Walking with Jesus in the New Year

You may remember that we finished our last 4-year term in Papua New Guinea very burned out. We had been trying to do too many jobs in our own strength. Yes, we were doing the Lord’s work, but we allowed the overwhelming needs that surrounded us to overwhelm us. We need to keep our focus on what is truly important: to walk daily with Jesus and follow him in his strength and wisdom for each endeavor.

This year of furlough has been extremely valuable in terms of refocusing our eyes on Jesus as the author and perfecter of our faith. At the counsel of our sending church’s missions pastor, we are learning to use the words ‘focused’ and ‘intentional’ more consistently.

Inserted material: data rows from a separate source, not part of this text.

(** From [w] to [w1] nothing has changed but the two tables of log
    consumers and the state of subscriptions, and no subscription has been
    started. *)
Definition stop_footprint (w w1 : World) : Prop :=
  job_resources_ws_mangers (app w1) = job_resources_ws_mangers (app w)
  ∧ experiment_resources_ws_mangers (app w1)
    = experiment_resources_ws_mangers (app w)
  ∧ experiment_resources_ws_manger (app w1)
    = experiment_resources_ws_manger (app w)
  ∧ socket_managers w1 = socket_managers w
  ∧ redis w1 = redis w
  ∧ (∀ c, consumer_ws c w1 = consumer_ws c w)
  ∧ (∀ c, consumer_running c w1 = true → consumer_running c w = true).

(** The audit event a connect stands for, and its actor; an iteration
    stands for none. *)
Definition viewed (ev : Event) : option (EventType * nat) :=
  match ev with
  | ConnectJobResources _ request _ _ _ _ _ =>
      Some (EXPERIMENT_JOB_RESOURCES_VIEWED,
            user_id (request_app_user request))
  | ConnectExperimentResources _ request _ _ _ _ =>
      Some (EXPERIMENT_RESOURCES_VIEWED, user_id (request_app_user request))
  | ConnectJobLogs _ _ request _ _ _ _ _ =>
      Some (EXPERIMENT_JOB_LOGS_VIEWED, user_id (request_app_user request))
  | ConnectExperimentLogs _ _ request _ _ _ _ =>
      Some (EXPERIMENT_LOGS_VIEWED, user_id (request_app_user request))
  | Wake _ _ => None
  end.

(** * [db/models/plugins.py]: numbering of plugin jobs

    [TensorboardJob] and [NotebookJob] override [save] with the same body,
    each on the table of its own class.  The fields of an instance that
    [save] and [unique_name] use: the primary key ([None] until the instance
    is first saved), the project, the field [sequence] of the base model
    ([None] until set) and, standing for the columns [save] does not look
    at, the compiled configuration. *)

Inductive PluginClass :=
  | TensorboardJob
  | NotebookJob.

Record PluginJob := {
  plugin_pk : option nat;
  plugin_project : Project;
  plugin_sequence : option nat;
  plugin_config : string
}.

Definition plugin_set_pk (pk : option nat) (job : PluginJob) : PluginJob :=
  {| plugin_pk := pk; plugin_project := plugin_project job;
     plugin_sequence := plugin_sequence job;
     plugin_config := plugin_config job |}.

Definition plugin_set_sequence (sequence : option nat) (job : PluginJob) :
    PluginJob :=
  {| plugin_pk := plugin_pk job; plugin_project := plugin_project job;
     plugin_sequence := sequence; plugin_config := plugin_config job |}.

Definition plugin_set_config (config : string) (job : PluginJob) : PluginJob :=
  {| plugin_pk := plugin_pk job; plugin_project := plugin_project job;
     plugin_sequence := plugin_sequence job; plugin_config := config |}.

(** The table of one class: its rows in the order of their primary keys (the
    order [.last()] uses on a queryset without an ordering of its own), and
    the next key of the table's key sequence. *)
Record PluginTable := {
  plugin_rows : list PluginJob;
  plugin_next_pk : nat
}.

Definition no_plugin_jobs : PluginTable :=
  {| plugin_rows := []; plugin_next_pk := 1 |}.

Inductive SaveError :=
  | TypeError
  | IntegrityError.

(** [objects.filter(project=project)]: the rows whose foreign key is the
    project's primary key. *)
Definition objects_filter (project : Project) (t : PluginTable) :
    list PluginJob :=
  filter (λ row, project_id (plugin_project row) = project_id project)
         (plugin_rows t).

For me, this has meant that I have been learning a lot about myself so that I can be very intentional about focusing my ministry efforts on those things that I am called to do, specifically in the areas of training local Bible translators and checking their translations. For all the other needs that we face in PNG, we are looking for others to come alongside us and partner with us in doing those things. In so doing, I desire to walk daily with Jesus and not lose sight of the God I am serving each day.

Another way that we have shifted our perspective is that we are no longer saying that we don’t know if and when we will go back to Papua New Guinea. Instead, we are hoping that with the Lord’s help, the body of Christ will send us back in June in time for our children to start the new school year over there in July.

In order for us to go back, we need to be well supported in prayer. We also need to receive 100% of our required ministry budget.

Prayer

We will be communicating prayer requests and praise reports in these four ways in the future…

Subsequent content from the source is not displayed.